517 лагерь состоял из двух отделений. 1-е — ст. Вирандозеро, куда 18 апреля 1945 года прибыли 983 человека (682 мужчины и 301 женщина). 2-е — станция Падоозеро, куда прибыла 1001 женщина. Лесоповал. 2-е лагерное отделение располагалось в 7 км от железнодорожной станции Падозеро, на самом берегу небольшого озера Нижнее Падозеро. Четыре больших барака с двухъярусными нарами (общая площадь 1314,7 кв. м — по 1,3 кв. м на одну женщину), прачечная на шесть корыт, баня на «25 человек в час», лазарет, столовая на 200 человек одновременно. Впрочем, в столовой не было не только столов и скамеек, но даже мисок. Четыре котла на 600 литров обеспечивали приготовление только первого блюда, воду негде и не в чем было кипятить. Лейтенант Шувалов докладывал наркому внутренних дел Карелии о том, что «ведер в лагере нет ни одного, и арестованные целыми днями едят снег, в результате процентов десять уже заболели ангиной…» Не только заболели. В день приезда, 17 апреля, на лесном кладбище появилась первая могила — умерла Маргарита Фризе, 27 лет. На следующий день — двое, 19 апреля — ещё двое. Все они похоронены в первой братской могиле. Самой молодой, Хедвиг Черлинских, было 16 лет…

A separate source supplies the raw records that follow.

(** * fxART: the edge-aware flood fill and the curve rasterizer

    A shallow embedding of the two algorithmic parts of the application,
    [floodFill] of src/App.jsx and [drawFunction] and [fitCanvas] of
    src/components/Canvas.jsx, with the properties of the design document
    stated and settled against them.

    Conventions.
    - A number the fill engine handles is an integer, or the result of
      arithmetic on [undefined]: an [option Z], [None] standing for
      [undefined] and for [NaN] (every comparison with it is false).
    - The [Uint8ClampedArray] of an [ImageData] is a [list Z]; reads outside
      it give [undefined], writes outside it are dropped, writes inside it
      clamp to [0..255].
    - A [Uint8Array] mask, which only ever receives 0 and 1, is a
      [list bool].
    - The 32-bit conversions of [>>] and [&] are written out in
      [hexToRgba]; index arithmetic is taken to stay below 2^31.
    - The stack loop of the fill takes fuel, one unit a turn; the two scans
      and the span loop of a turn are bounded by the canvas and need none.
    - Numbers of the rasterizer and of the callers of the fill are
      rationals. The operations that size the canvas and that place a seed
      are rounded to doubles ([double_round]); the arithmetic of the
      sampling loop, the colour number of [handleMagic] and the index of a
      random expression are taken exactly. *)

From Stdlib Require Import ZArith List Bool Lia String Ascii.
From Stdlib Require Import QArith Qround Qminmax Qabs Lqa.
From stdpp Require Import base tactics option list list_numbers.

Ещё сложнее оказалась ситуация в 1-м, Вирандозерском отделении. Вспыхнула эпидемия брюшного тифа, и на 29 апреля из 195 больных тифозные составляли 55. Никаких медикаментов в лазарете не было. На весь лагерь имелось 5 расчесок. Температура на улице минусовая, а одеяло было у одного интернированного из двадцати. Неудивительно, что в апреле в 1-м отделении умерли 60 человек, в мае — ещё 160. Прибывший из Петрозаводска начальник отделения майор Воскобович выявил и совсем дикий факт. В докладной наркому внутренних дел он писал: «…Комендант II участка, помощник коменданта и два бригадира, все из числа самих интернированных, в промежуток времени с 26 апреля по 3 мая изнасиловали около 10 женщин […]».